Collected data entries:
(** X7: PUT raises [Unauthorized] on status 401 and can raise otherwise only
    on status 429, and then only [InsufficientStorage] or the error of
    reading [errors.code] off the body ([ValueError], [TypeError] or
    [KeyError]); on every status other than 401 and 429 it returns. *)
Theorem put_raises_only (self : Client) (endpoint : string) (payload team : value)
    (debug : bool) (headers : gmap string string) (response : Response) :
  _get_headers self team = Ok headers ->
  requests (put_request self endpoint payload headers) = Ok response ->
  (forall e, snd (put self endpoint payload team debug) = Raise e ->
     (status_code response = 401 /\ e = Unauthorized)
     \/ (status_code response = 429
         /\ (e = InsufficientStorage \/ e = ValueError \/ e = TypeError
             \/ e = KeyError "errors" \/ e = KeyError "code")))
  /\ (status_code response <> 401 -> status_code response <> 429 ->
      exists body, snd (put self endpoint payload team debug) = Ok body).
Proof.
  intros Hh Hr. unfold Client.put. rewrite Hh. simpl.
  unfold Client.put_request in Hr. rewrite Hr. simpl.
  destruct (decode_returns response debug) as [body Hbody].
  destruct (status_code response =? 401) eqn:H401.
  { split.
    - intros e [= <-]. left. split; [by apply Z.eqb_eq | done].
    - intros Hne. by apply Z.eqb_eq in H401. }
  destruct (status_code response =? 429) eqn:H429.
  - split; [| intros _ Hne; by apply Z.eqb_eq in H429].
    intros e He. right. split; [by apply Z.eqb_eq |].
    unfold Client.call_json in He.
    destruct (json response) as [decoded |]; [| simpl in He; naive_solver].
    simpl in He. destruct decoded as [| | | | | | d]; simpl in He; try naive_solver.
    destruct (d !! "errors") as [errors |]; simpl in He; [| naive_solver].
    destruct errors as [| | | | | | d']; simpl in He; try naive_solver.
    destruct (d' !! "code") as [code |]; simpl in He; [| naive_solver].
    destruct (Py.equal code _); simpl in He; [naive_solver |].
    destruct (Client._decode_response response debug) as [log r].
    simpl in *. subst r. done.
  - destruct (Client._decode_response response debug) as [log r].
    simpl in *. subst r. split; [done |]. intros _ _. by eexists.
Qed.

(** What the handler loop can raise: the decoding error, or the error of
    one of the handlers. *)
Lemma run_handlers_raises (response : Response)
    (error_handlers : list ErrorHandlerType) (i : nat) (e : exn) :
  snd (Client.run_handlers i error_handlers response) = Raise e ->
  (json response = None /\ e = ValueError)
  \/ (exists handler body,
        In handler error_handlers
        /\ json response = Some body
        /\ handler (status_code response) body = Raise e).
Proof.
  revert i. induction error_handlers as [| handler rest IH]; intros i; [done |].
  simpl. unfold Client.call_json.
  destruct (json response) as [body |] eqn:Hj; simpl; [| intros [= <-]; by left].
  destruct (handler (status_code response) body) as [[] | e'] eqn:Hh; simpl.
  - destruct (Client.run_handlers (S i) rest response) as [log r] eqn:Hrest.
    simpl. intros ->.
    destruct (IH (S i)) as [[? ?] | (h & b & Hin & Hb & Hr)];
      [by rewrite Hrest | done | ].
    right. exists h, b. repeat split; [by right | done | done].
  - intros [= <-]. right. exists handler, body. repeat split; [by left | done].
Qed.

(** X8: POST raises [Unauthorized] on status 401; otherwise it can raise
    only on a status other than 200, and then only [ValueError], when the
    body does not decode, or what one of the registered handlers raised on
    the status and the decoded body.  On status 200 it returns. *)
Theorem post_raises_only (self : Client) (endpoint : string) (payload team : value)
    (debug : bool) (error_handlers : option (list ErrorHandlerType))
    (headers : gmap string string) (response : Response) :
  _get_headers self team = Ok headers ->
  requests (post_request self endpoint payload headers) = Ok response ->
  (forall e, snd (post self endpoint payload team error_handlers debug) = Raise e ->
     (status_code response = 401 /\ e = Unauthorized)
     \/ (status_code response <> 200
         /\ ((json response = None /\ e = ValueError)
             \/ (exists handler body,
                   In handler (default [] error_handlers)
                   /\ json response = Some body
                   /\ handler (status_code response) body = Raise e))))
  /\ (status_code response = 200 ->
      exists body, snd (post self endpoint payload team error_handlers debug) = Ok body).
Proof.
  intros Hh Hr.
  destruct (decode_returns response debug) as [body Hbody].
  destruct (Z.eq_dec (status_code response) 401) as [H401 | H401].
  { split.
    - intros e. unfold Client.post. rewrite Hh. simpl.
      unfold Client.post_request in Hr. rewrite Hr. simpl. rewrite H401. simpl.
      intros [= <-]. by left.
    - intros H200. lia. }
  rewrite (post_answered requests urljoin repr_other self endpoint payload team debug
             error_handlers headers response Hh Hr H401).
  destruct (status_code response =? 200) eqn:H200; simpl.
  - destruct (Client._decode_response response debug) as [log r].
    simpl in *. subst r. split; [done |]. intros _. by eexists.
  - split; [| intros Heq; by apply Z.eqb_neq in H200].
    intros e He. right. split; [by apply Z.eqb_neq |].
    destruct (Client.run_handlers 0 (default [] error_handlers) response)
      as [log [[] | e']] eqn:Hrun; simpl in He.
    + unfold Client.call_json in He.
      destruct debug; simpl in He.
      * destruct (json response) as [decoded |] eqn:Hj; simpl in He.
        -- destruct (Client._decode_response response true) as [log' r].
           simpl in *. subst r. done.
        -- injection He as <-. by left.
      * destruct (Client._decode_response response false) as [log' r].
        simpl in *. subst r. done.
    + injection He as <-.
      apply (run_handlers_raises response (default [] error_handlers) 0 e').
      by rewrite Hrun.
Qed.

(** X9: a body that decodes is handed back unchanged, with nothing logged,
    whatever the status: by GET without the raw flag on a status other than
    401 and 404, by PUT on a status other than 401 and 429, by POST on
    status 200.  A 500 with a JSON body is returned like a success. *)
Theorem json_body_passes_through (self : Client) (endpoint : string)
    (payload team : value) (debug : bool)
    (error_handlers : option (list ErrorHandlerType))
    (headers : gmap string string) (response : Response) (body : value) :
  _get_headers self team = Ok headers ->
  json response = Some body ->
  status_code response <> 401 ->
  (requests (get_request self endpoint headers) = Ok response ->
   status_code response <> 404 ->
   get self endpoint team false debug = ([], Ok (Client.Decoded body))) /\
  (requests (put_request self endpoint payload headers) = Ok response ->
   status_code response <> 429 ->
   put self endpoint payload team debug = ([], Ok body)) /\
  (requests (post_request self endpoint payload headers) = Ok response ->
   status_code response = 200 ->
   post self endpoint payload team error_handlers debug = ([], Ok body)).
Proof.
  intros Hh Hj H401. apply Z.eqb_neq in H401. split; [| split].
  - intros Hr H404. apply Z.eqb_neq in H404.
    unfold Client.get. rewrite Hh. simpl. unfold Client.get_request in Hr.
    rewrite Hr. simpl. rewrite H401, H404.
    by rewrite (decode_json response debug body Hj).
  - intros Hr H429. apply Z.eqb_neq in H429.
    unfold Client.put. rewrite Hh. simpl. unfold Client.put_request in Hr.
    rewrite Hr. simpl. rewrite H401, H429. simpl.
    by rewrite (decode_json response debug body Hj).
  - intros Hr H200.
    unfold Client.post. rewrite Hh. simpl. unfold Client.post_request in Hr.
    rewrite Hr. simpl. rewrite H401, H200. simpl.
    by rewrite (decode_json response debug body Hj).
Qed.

_TO DO:_
Out of the records, collect only those lines that contain the string "gmap".

_YOUR SOLUTION:_
    (debug : bool) (headers : gmap string string) (response : Response) :
    (headers : gmap string string) (response : Response) :
    (headers : gmap string string) (response : Response) (body : value) :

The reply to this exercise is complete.